By: Col. Dan Merry, USAF (Ret)
A new report outlines 121 options to reduce our nation's deficit - could you be affected?
Most likely you would be, if Congress implemented any variation of the options provided by the Congressional Budget Office (CBO)
in a December report. There are many suggestions on the list that would affect servicemembers, military retirees and their families. Among the options are the introduction of TRICARE for Life fees and reductions in basic allowance for housing.
While ideas like these have been pitched before, elected leaders had deemed them untenable as many were based on significant reductions to benefits most Americans and their families value. But Congress is increasingly running out of options.
[ACT NOW: While the CBO report covers the next 10 years, it is important for you to connect with your members of Congress now.
Please visit our Legislative Action Center to send a message, and be ready for recurring updates; enter your information and click "submit" to see the letter and a list of your legislators.]
The national debt is reaching critical mass and climbing, fueled by continued deficit spending. The CBO report cites the FY 2018 federal budget deficit totaled $779 billion, raising our nation's debt to 78 percent of our Gross Domestic Product.
Nearly every legislative engagement on Capitol Hill now prompts, “How do you propose to pay for this new spending required in the bill?” Congress has to answer this same question for bills they support. The inherent expectation is for the funding to come from the same department or program the bill supports.
This is how we ended up with TRICARE beneficiaries paying for the Special Survivor Indemnity Allowance (a DoD example); it is why the bill to support Blue Water Navy veterans includes proposed increases to VA Home Loan fees as the pay-for (a VA example).

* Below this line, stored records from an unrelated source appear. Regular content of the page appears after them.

(* ===== verification/RuleOrigin.v ===== *)
(** * Rule origins

    Model of [src/pkg/policy/origin.go] (the labels and log lines of the rules a
    policy entry derives from, and their merge) and of
    [MergeSortedLabelArrayListStrings] of [src/pkg/labels/arraylist.go]. *)

From Stdlib Require Import Strings.Ascii Strings.String.
From stdpp Require Import strings.
From S2P Require Import Prelude.

Local Open Scope Z_scope.

(** ** Go strings

    Strings are byte strings; an index is a [Z], with -1 for not found. *)

Fixpoint IndexByte (s : string) (c : Ascii.ascii) : Z :=
  match s with
  | EmptyString => -1
  | String d s => if Ascii.eqb d c then 0
                  else let i := IndexByte s c in if i <? 0 then -1 else i + 1
  end.

(** [s[a:b]] and [s[a:]], for indices in range. *)
Definition slice (s : string) (a b : Z) : string := String.substring (Z.to_nat a) (Z.to_nat (b - a)) s.
Definition slice_from (s : string) (a : Z) : string :=
  slice s a (Z.of_nat (String.length s)).

Definition ascii_separator : Ascii.ascii := Ascii.ascii_of_nat 31.
Definition separator : string := String ascii_separator EmptyString.

(** [strings.Join] and [strings.Split] with the one-byte separator. *)
Fixpoint Join (items : list string) : string :=
  match items with
  | [] => EmptyString
  | [x] => x
  | x :: l => String.append x (String.append separator (Join l))
  end.

Fixpoint Split (s : string) : list string :=
  match s with
  | EmptyString => [EmptyString]
  | String c s =>
      if Ascii.eqb c ascii_separator then EmptyString :: Split s
      else match Split s with
           | x :: l => String c x :: l
           | [] => [String c EmptyString]
           end
  end.

(** ** Label array lists *)

Definition nextArray (str : string) (end_ : Z) : Z * Z :=
  let start := IndexByte (slice_from str end_) "["%char in
  if 0 <=? start then
    let start := start + end_ in
    let end_ := IndexByte (slice_from str start) "]"%char in
    (start, if 0 <=? end_ then end_ + start + 1 else end_)
  else (start, end_).

Definition sb_write (sb s : string) : string :=
  String.append (if bool_decide (sb = EmptyString) then sb else String.append sb ", ") s.

Definition writeRemainder (str : string) (start end_ : Z) (sb : string) : string :=
  if (0 <=? start) && (start <? end_) then sb_write sb (slice_from str start) else sb.

Definition no_array (start end_ : Z) : bool := (start <? 0) || (end_ <? 0) || (end_ <=? start).

(** The two inner loops: [inl] is [break Loop] with the text written so far. *)
Fixpoint lesser_from_a (fuel : nat) (a b : string) (aStart aEnd bStart bEnd : Z) (sb : string)
  : option (string + (Z * Z * string)) :=
  match fuel with
  | O => None
  | S fuel =>
      if String.ltb (slice a aStart aEnd) (slice b bStart bEnd) then
        let sb := sb_write sb (slice a aStart aEnd) in
        let '(aStart, aEnd) := nextArray a aEnd in
        if no_array aStart aEnd then Some (inl (writeRemainder b bStart bEnd sb))
        else lesser_from_a fuel a b aStart aEnd bStart bEnd sb
      else Some (inr (aStart, aEnd, sb))
  end.

Fixpoint lesser_from_b (fuel : nat) (a b : string) (aStart aEnd bStart bEnd : Z) (sb : string)
  : option (string + (Z * Z * string)) :=
  match fuel with
  | O => None
  | S fuel =>
      if String.ltb (slice b bStart bEnd) (slice a aStart aEnd) then
        let sb := sb_write sb (slice b bStart bEnd) in
        let '(bStart, bEnd) := nextArray b bEnd in
        if no_array bStart bEnd then Some (inl (writeRemainder a aStart aEnd sb))
        else lesser_from_b fuel a b aStart aEnd bStart bEnd sb
      else Some (inr (bStart, bEnd, sb))
  end.

Fixpoint merge_loop (fuel : nat) (a b : string) (aEnd bEnd : Z) (sb : string) : option string :=
  match fuel with
  | O => None
  | S fuel' =>
      let '(aStart, aEnd) := nextArray a aEnd in
      if no_array aStart aEnd then
        let '(bStart, bEnd) := nextArray b bEnd in Some (writeRemainder b bStart bEnd sb)
      else
        let '(bStart, bEnd) := nextArray b bEnd in
        if no_array bStart bEnd then Some (writeRemainder a aStart aEnd sb)
        else
          match lesser_from_a fuel a b aStart aEnd bStart bEnd sb with
          | None => None
          | Some (inl r) => Some r
          | Some (inr (aStart, aEnd, sb)) =>
              match lesser_from_b fuel a b aStart aEnd bStart bEnd sb with
              | None => None
              | Some (inl r) => Some r
              | Some (inr (bStart, bEnd, sb)) =>
                  let sb :=
                    if bool_decide (slice a aStart aEnd = slice b bStart bEnd)
                    then sb_write sb (slice b bStart bEnd) else sb in
                  merge_loop fuel' a b aEnd bEnd sb
              end
          end
  end.

(** Every round consumes an array, so the fuel is never exhausted
    ([merge_loop_total]). *)
Definition MergeSortedLabelArrayListStrings (la lb : string) : string :=
  default EmptyString
    (merge_loop (2 + String.length la + String.length lb)%nat la lb 0 0 EmptyString).

(** ** String lists *)

Definition newStringList (items : list string) : string :=
  Join (merge_sort (λ x y, Is_true (String.leb x y)) items).

Definition mergeStringList (a b : string) : string :=
  if bool_decide (a = EmptyString) then b
  else if bool_decide (b = EmptyString) then a
  else newStringList (elements (list_to_set (Split a ++ Split b) : gset string)).

(** ** [ruleOrigin]

    A unique handle compares by the value it stands for; [None] is the zero
    handle. *)

Record RuleMeta := mkRuleMeta { rm_labels : string; rm_log : string }.

#[export] Instance RuleMeta_eq_dec : EqDecision RuleMeta.
Proof. solve_decision. Defined.

Definition ruleOrigin : Type := option RuleMeta.

Definition ruleOrigin_Value (ro : ruleOrigin) : RuleMeta :=
  match ro with None => mkRuleMeta EmptyString EmptyString | Some v => v end.

Definition LabelsString (ro : ruleOrigin) : string :=
  match ro with None => EmptyString | Some v => rm_labels v end.

(** [json.Marshal] of a list of strings: the escapes of [encoding/json]. *)
Definition hex_digit (n : N) : Ascii.ascii :=
  Ascii.ascii_of_N (if (n <? 10)%N then 48 + n else 87 + n)%N.

Definition json_u00 (n : N) : list Ascii.ascii :=
  [("\")%char; "u"%char; "0"%char; "0"%char; hex_digit (n / 16); hex_digit (n mod 16)]%N.

Definition json_ascii (c : Ascii.ascii) : list Ascii.ascii :=
  let n := Ascii.N_of_ascii c in
  (if (n =? 92) || (n =? 34) then ["\"%char; c]
   else if n =? 8 then ["\"%char; "b"%char]
   else if n =? 12 then ["\"%char; "f"%char]
   else if n =? 10 then ["\"%char; "n"%char]
   else if n =? 13 then ["\"%char; "r"%char]
   else if n =? 9 then ["\"%char; "t"%char]
   else if (n <? 32) || (n =? 38) || (n =? 60) || (n =? 62) then json_u00 n
   else [c])%N.

(** [utf8.DecodeRune] on the first bytes: the size of a valid multi-byte
    sequence, by the ranges of the first two bytes. *)
Definition cont (lo hi n : N) : bool := ((lo <=? n) && (n <=? hi))%N.

Definition utf8_size (l : list N) : nat :=
  match l with
  | a :: b :: l' =>
      if cont 194 223 a && cont 128 191 b then 2
      else match l' with
      | c :: l'' =>
          let lo2 := (if (a =? 224)%N then 160 else 128)%N in
          let hi2 := (if (a =? 237)%N then 159 else 191)%N in
          if cont 224 239 a && cont lo2 hi2 b && cont 128 191 c then 3
          else match l'' with
          | d :: _ =>
              let lo4 := (if (a =? 240)%N then 144 else 128)%N in
              let hi4 := (if (a =? 244)%N then 143 else 191)%N in
              if cont 240 244 a && cont lo4 hi4 b && cont 128 191 c && cont 128 191 d then 4
              else 1
          | [] => 1
          end
      | [] => 1
      end
  | _ => 1
  end.

Definition json_u (digits : string) : list Ascii.ascii :=
  String.list_ascii_of_string (String.append "\u" digits).

(** [drop] bytes are to be skipped, then [copy] bytes of a multi-byte sequence to
    be copied. *)
Fixpoint json_body (drop copy : nat) (s : list Ascii.ascii) : list Ascii.ascii :=
  match s with
  | [] => []
  | c :: s' =>
      match drop, copy with
      | S drop, _ => json_body drop copy s'
      | O, S copy => c :: json_body 0 copy s'
      | O, O =>
          if (Ascii.N_of_ascii c <? 128)%N then json_ascii c ++ json_body 0 0 s'
          else
            match Ascii.N_of_ascii <$> s with
            | 226%N :: 128%N :: 168%N :: _ => json_u "2028" ++ json_body 2 0 s'
            | 226%N :: 128%N :: 169%N :: _ => json_u "2029" ++ json_body 2 0 s'
            | l =>
                match utf8_size l with
                | S (S m) => c :: json_body 0 (S m) s'
                | _ => json_u "fffd" ++ json_body 0 0 s'
                end
            end
      end
  end.

Definition json_quote : Ascii.ascii := Ascii.ascii_of_nat 34.

Definition json_string (s : string) : list Ascii.ascii :=
  json_quote :: json_body 0 0 (String.list_ascii_of_string s) ++ [json_quote].

Fixpoint json_items (l : list string) : list Ascii.ascii :=
  match l with
  | [] => []
  | [s] => json_string s
  | s :: l => json_string s ++ ","%char :: json_items l
  end.

Definition json_Marshal (l : list string) : string :=
  String.string_of_list_ascii (("["%char :: json_items l) ++ ["]"%char]).

Definition LogString (ro : ruleOrigin) : string :=
  match ro with None => EmptyString | Some v => json_Marshal (Split (rm_log v)) end.

Definition makeRuleOrigin (lbls : string) (logs : list string) : ruleOrigin :=
  Some (mkRuleMeta lbls (newStringList logs)).

Definition ruleOrigin_Merge (ro other : ruleOrigin) : ruleOrigin :=
  if bool_decide (ro = other) then ro
  else
    match ro, other with
    | None, _ => other
    | _, None => ro
    | Some v, Some w =>
        Some (mkRuleMeta (MergeSortedLabelArrayListStrings (rm_labels v) (rm_labels w))
                (mergeStringList (rm_log v) (rm_log w)))
    end.

Definition NilRuleOrigin : ruleOrigin := Some (mkRuleMeta "[]" EmptyString).

(** ** Termination of the merge *)

Definition slen (s : string) : Z := Z.of_nat (String.length s).

Lemma IndexByte_bounds s c : -1 ≤ IndexByte s c < slen s ∨ IndexByte s c = -1.
Proof.
  unfold slen. induction s as [|d s IH]; [by right|]. cbn [IndexByte String.length].
  destruct (Ascii.eqb d c); [left; lia|].
  destruct (Z.ltb_spec (IndexByte s c) 0); [by right|left; lia].
Qed.

Lemma substring_length n m s : (String.length (String.substring n m s) ≤ String.length s - n)%nat.
Proof.
  revert n m. induction s as [|c s IH]; intros [|n] [|m]; simpl; try lia.
  - specialize (IH 0%nat m). lia.
  - apply IH.
  - apply IH.
Qed.

Lemma slice_from_length s e : 0 ≤ e → slen (slice_from s e) ≤ Z.max 0 (slen s - e).
Proof.
  intros He. unfold slice_from, slice, slen.
  pose proof (substring_length (Z.to_nat e) (Z.to_nat (Z.of_nat (String.length s) - e)) s). lia.
Qed.

Lemma nextArray_progress s e st e' :
  0 ≤ e → nextArray s e = (st, e') → no_array st e' = false → e < e' ≤ slen s.
Proof.
  intros He. unfold nextArray, no_array.
  pose proof (IndexByte_bounds (slice_from s e) "["%char) as H1.
  pose proof (slice_from_length s e He) as H2.
  destruct (Z.leb_spec 0 (IndexByte (slice_from s e) "["%char)) as [Hs|Hs].
  - set (i := IndexByte (slice_from s e) "["%char) in *.
    pose proof (IndexByte_bounds (slice_from s (i + e)) "]"%char) as H3.
    pose proof (slice_from_length s (i + e) ltac:(lia)) as H4.
    intros [= <- <-]. rewrite !orb_false_iff, !Z.ltb_ge, Z.leb_gt.
    destruct (Z.leb_spec 0 (IndexByte (slice_from s (i + e)) "]"%char)); lia.
  - intros [= <- <-]. rewrite !orb_false_iff, !Z.ltb_ge. lia.
Qed.

Lemma lesser_from_a_total fuel a b aS aE bS bE sb :
  0 ≤ aE ≤ slen a → slen a - aE < Z.of_nat fuel →
  ∃ r, lesser_from_a fuel a b aS aE bS bE sb = Some r ∧
    match r with inr (_, aE', _) => aE ≤ aE' ≤ slen a | inl _ => True end.
Proof.
  revert aS aE sb. induction fuel as [|fuel IH]; intros aS aE sb Ha Hf; [lia|].
  cbn [lesser_from_a]. destruct (String.ltb _ _); [|eexists; split; [done|simpl; lia]].
  destruct (nextArray a aE) as [aS' aE'] eqn:EN. destruct (no_array aS' aE') eqn:Eno; [by eexists|].
  pose proof (nextArray_progress _ _ _ _ (proj1 Ha) EN Eno).
  destruct (IH aS' aE' (sb_write sb (slice a aS aE)) ltac:(lia) ltac:(lia)) as (r & -> & Hr).
  exists r. split; [done|]. destruct r as [|[[? ?] ?]]; [done|lia].
Qed.

Lemma lesser_from_b_total fuel a b aS aE bS bE sb :
  0 ≤ bE ≤ slen b → slen b - bE < Z.of_nat fuel →
  ∃ r, lesser_from_b fuel a b aS aE bS bE sb = Some r ∧
    match r with inr (_, bE', _) => bE ≤ bE' ≤ slen b | inl _ => True end.
Proof.
  revert bS bE sb. induction fuel as [|fuel IH]; intros bS bE sb Hb Hf; [lia|].
  cbn [lesser_from_b]. destruct (String.ltb _ _); [|eexists; split; [done|simpl; lia]].
  destruct (nextArray b bE) as [bS' bE'] eqn:EN. destruct (no_array bS' bE') eqn:Eno; [by eexists|].
  pose proof (nextArray_progress _ _ _ _ (proj1 Hb) EN Eno).
  destruct (IH bS' bE' (sb_write sb (slice b bS bE)) ltac:(lia) ltac:(lia)) as (r & -> & Hr).
  exists r. split; [done|]. destruct r as [|[[? ?] ?]]; [done|lia].
Qed.

(** The merge returns: its fuel covers the arrays left in both strings. *)
Lemma merge_loop_total fuel a b aE bE sb :
  0 ≤ aE ≤ slen a → 0 ≤ bE ≤ slen b →
  (slen a - aE) + (slen b - bE) < Z.of_nat fuel →
  is_Some (merge_loop fuel a b aE bE sb).
Proof.
  revert aE bE sb. induction fuel as [|fuel IH]; intros aE bE sb Ha Hb Hf; [lia|].
  cbn [merge_loop]. destruct (nextArray a aE) as [aS aE'] eqn:EA.
  destruct (no_array aS aE') eqn:Na; [destruct (nextArray b bE); by eexists|].
  pose proof (nextArray_progress _ _ _ _ (proj1 Ha) EA Na).
  destruct (nextArray b bE) as [bS bE'] eqn:EB. destruct (no_array bS bE') eqn:Nb; [by eexists|].
  pose proof (nextArray_progress _ _ _ _ (proj1 Hb) EB Nb).
  destruct (lesser_from_a_total (S fuel) a b aS aE' bS bE' sb ltac:(lia) ltac:(lia)) as (r & -> & Hr).
  destruct r as [r|[[aS2 aE2] sb2]]; [by eexists|].
  destruct (lesser_from_b_total (S fuel) a b aS2 aE2 bS bE' sb2 ltac:(lia) ltac:(lia)) as (r & -> & Hr').
  destruct r as [r|[[bS2 bE2] sb3]]; [by eexists|]. apply IH; lia.
Qed.

(** ** Properties *)

(** Merging two sorted label lists drops label arrays: when the current
    array of the first list ends up below that of the second, both are skipped. *)
Theorem merge_label_lists_loses_arrays :
  MergeSortedLabelArrayListStrings "[a], [d]" "[b], [e]" = "[a], [b]"%string.
Proof. vm_compute. reflexivity. Qed.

MOAA has not supported funding strategies that pit one group of military and veterans against another as a means to pay for service earned benefits - rather we support funding from the treasury so costs could be shared by all.
MOAA's President wrote about the pay-for challenge in his
2018 review and we acknowledge this to be a continuing problem for 2019. This leads to three focus points:
- CBO options to reduce the deficit may gain traction as the administration and Congress wrestle with a pay-for mandate.
- Military pay, benefits, and healthcare are often seen as funding sources for other programs.
- MOAA will continue to oppose putting the pay-for burden on the backs of beneficiaries.
With these points in mind, we draw your attention to seven of the 121 options. These are areas previously eyed for funding, and since they are in the CBO report, we want to address them now. We will provide a more detailed analysis on each of these and others over the coming months leading up to April when we storm Capitol Hill. We will also call on your help to ensure specific benefits do not become targets in the new Congress. The seven options if implemented would:
- Cap increases in basic military pay for military service members
- Reduce the Basic Allowance for Housing to 80 percent of average housing costs
- Introduce enrollment fees under TRICARE For Life
- Introduce minimum out-of-pocket requirement under TRICARE For Life
- Increase premiums for Medicare Part B
- Modify TRICARE enrollment fees and cost sharing for working-age military retirees
- End VA's Individual Unemployability payments to disabled veterans at the full retirement age for Social Security
As you can see, servicemembers, veterans and their families would be affected.